Hurricanes and tropical storms in Texas are expected to become more powerful. According to NOAA, "The global proportion of tropical cyclones that reach very intense (Category 4 and 5) levels is projected to increase due to anthropogenic (human-induced) warming over the 21st century."
It's worth noting that global warming is causing hurricanes to stall over land more frequently. A real-life example of this happening is Hurricane Harvey. Back in 2017, it made landfall in Texas as a category four hurricane, per NASA. As you'll probably remember, it stalled over Texas for several days, causing catastrophic flooding throughout the region.
Here's an article published by the BBC that explains how climate change will cause hurricanes to stall over land more frequently:
"North Atlantic hurricanes are retaining far more of their strength when they hit land because of global warming, say scientists. Previously, experts believed these storms died down quickly once they made landfall. But over the past 50 years, the time it takes for hurricanes to dissipate on the coast has almost doubled. Researchers say that climate change gives the storms more energy, which continues to power them over land. The scientists involved say that this will likely make hurricanes more damaging further inland in years to come."
Since Hurricanes and Tropical Storms are projected to become more powerful over the next few years, Texas residents should prepare by following guidelines from the CDC (and other government agencies).
The CDC recommends implementing the following advice to ensure you're prepared for a hurricane or tropical storm:
- Make a plan: Create a family disaster plan.
- Protect older adults: Understand older adult health and medical concerns.

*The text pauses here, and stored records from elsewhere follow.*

Lemma client_run_ok ops w stream k :
  cw_upgrade w = false -> cw_disconnected w = false -> cw_encoder w = CE_Identity k -> accepting stream ->
  exists w' stream', client_run ops w stream = Ret (Some (w', stream')) /\ accepting stream' /\
    let t := te_encode_all (mkTE k []) (op_data ops) in
    cw_encoder w' = CE_Identity (te_kind t) /\ cw_out w' stream' = cw_out w stream ++ te_buffer t.
Proof.
  revert w stream k. induction ops as [|[m|] ops IH]; intros w stream k Hup Hdc Henc Ha; cbn [client_run].
  - do 2 eexists. split; [done|]. split; [done|]. simpl. by rewrite app_nil_r.
  - destruct (client_write_identity m w k Hup Hdc Henc) as (r & w1 & -> & Hup1 & Hdc1 & He1 & Hb1). cbn [mbind run_bind].
    set (t1 := (te_encode (mkTE k []) m).2) in *.
    destruct (IH w1 stream (te_kind t1)) as (w' & stream' & Hrun & Ha' & He & Hout); [done..|].
    exists w', stream'. split; [exact Hrun|]. split; [done|].
    change (let t := te_encode_all t1 (op_data ops) in
      cw_encoder w' = CE_Identity (te_kind t) /\ cw_out w' stream' = cw_out w stream ++ te_buffer t).
    replace t1 with (mkTE (te_kind t1) (te_buffer t1 ++ [])) by (rewrite app_nil_r; by destruct t1).
    rewrite te_encode_all_prefix. cbn [te_kind te_buffer].
    split; [done|]. rewrite Hout. unfold cw_out. rewrite Hb1. by rewrite <-!app_assoc.
  - destruct (client_poll_ok w stream Ha) as (r & w1 & s1 & -> & Hr & (H1 & H2 & H3 & H4 & H5 & H6) & Ha1 & Ho).
    cbn [mbind run_bind].
    destruct (IH w1 s1 k) as (w' & stream' & Hrun & Ha' & He & Hout); [congruence..|done|].
    exists w', stream'. destruct r as [u| |e]; [| |by destruct (Hr e)]; rewrite Hrun, Hout, Ho; done.
Qed.

Lemma client_write_eof_identity w k :
  cw_encoder w = CE_Identity k ->
  let t := te_encode_eof (mkTE k []) in
  exists w', client_write_eof w = (if te_is_eof t then Ok tt else Err (mkIoError OtherKind "Last payload item, but eof is not reached"), w') /\
    cw_upgrade w' = cw_upgrade w /\ cw_disconnected w' = cw_disconnected w /\ cw_encoder w' = CE_Identity (te_kind t) /\
    cw_buffer w' = cw_buffer w ++ te_buffer t /\ cw_buffer_capacity w' = cw_buffer_capacity w.
Proof.
  intros Henc t. unfold client_write_eof. rewrite Henc. cbn [ce_write_eof].
  pose proof (te_encode_eof_prefix k (cw_buffer w) []) as Hpre. rewrite app_nil_r in Hpre. rewrite Hpre. fold t.
  cbn [ce_is_eof ce_kind te_kind te_buffer]. unfold ce_is_eof. cbn [ce_kind].
  change (te_is_eof (mkTE (te_kind t) [])) with (te_is_eof t). destruct (te_is_eof t); by eexists.
Qed.

Lemma client_write_eof_out w stream k :
  cw_encoder w = CE_Identity k ->
  cw_out (client_write_eof w).2 stream = cw_out w stream ++ te_buffer (te_encode_eof (mkTE k [])).
Proof.
  intros Henc. destruct (client_write_eof_identity w k Henc) as (w' & -> & _ & _ & _ & Hb & _). unfold cw_out. simpl.
  by rewrite Hb, app_assoc.
Qed.

(** A writer before its first request, or between two of them. *)
Definition client_idle (w : HttpClientWriter) : Prop :=
  cw_upgrade w = false /\ cw_disconnected w = false /\ exists k, cw_encoder w = CE_Identity k.

(** A request with a stream behind its head. *)
Lemma client_start_streaming q w stream :
  request_streamable q -> client_idle w ->
  exists q' w1 k, client_start q w = Ret (Ok tt, q', w1) /\ same_request q q' /\ cq_body q' = cq_body q /\
    announces (cq_headers q') k /\ cw_upgrade w1 = false /\ cw_disconnected w1 = false /\
    cw_encoder w1 = CE_Identity k /\ cw_out w1 stream = cw_out w stream ++ request_text q'.
Proof.
  intros Hq (Hup & Hdc & k0 & Henc0).
  destruct (content_encoder_streaming q Hq) as (k & q' & Hce & Hsame & Hb & Hann).
  destruct Hq as (Hstr & _ & Hupq & _). pose proof Hsame as (_ & _ & _ & Hup' & _).
  unfold client_start. rewrite Hce. cbn [mbind run_bind]. rewrite Henc0. cbn [ce_drop].
  set (w0 := set_cw_started (cq_upgrade q') _).
  destruct (render_request_ok q' (mkBM (cw_buffer w0) (spare (cw_buffer w0)))) as (b' & Hr & _ & Hd).
  cbn [bm_data] in Hd. rewrite Hr. cbn [mbind run_bind].
  assert (is_binary (cq_body q') = false) as -> by (rewrite Hb; by destruct (cq_body q)).
  do 3 eexists. split; [done|]. split_and!; try done.
  - simpl. by rewrite Hup, Hup', Hupq.
  - unfold cw_out. simpl. rewrite Hd. simpl. by rewrite app_assoc.
Qed.

Lemma streamed_request_sent q w stream ops :
  request_streamable q -> client_idle w -> accepting stream ->
  exists q' w1 w2 stream2 k,
    client_start q w = Ret (Ok tt, q', w1) /\ client_run ops w1 stream = Ret (Some (w2, stream2)) /\
    same_request q q' /\ announces (cq_headers q') k /\
    cw_out (client_write_eof w2).2 stream2 = cw_out w stream ++ request_text q' ++
      te_buffer (te_encode_eof (te_encode_all (mkTE k []) (op_data ops))).
Proof.
  intros Hq Hidle Ha.
  destruct (client_start_streaming q w stream Hq Hidle) as (q' & w1 & k & Hs & Hsame & _ & Hann & Hup & Hdc & He & Hout1).
  destruct (client_run_ok ops w1 stream k) as (w2 & stream2 & Hrun & Ha2 & He2 & Hout); [done..|].
  exists q', w1, w2, stream2, k. split_and!; [done..|].
  set (t := te_encode_all (mkTE k []) (op_data ops)) in *.
  rewrite (client_write_eof_out w2 stream2 (te_kind t) He2), Hout, Hout1, <-!app_assoc. do 2 f_equal.
  pose proof (te_encode_eof_prefix (te_kind t) (te_buffer t) []) as Hpre.
  rewrite app_nil_r in Hpre. destruct t as [kt bt]. simpl in Hpre |- *. by rewrite Hpre.
Qed.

- Protect your pets: Ensure your pet's safety before, during, and after a hurricane.
- Get a vaccine as soon as you can. Vaccines help protect you from getting sick or severely ill and may also help protect people around you.
- Prepare to Evacuate: Never ignore an evacuation order. Pay attention to local guidance about updated plans for evacuations and shelters, including shelters for your pets.
- When you check on neighbors and friends, be sure to follow social distancing recommendations (staying at least 6 feet from others) and other CDC recommendations to protect yourself and others.
- Get emergency supplies: Stock your home and your car with supplies. Give yourself more time than usual to prepare your emergency food, water, and medical supplies. Home delivery is the safest choice for buying disaster supplies; however, that may not be an option for everyone. If in-person shopping is your only choice, take steps to protect your and others' health when running essential errands.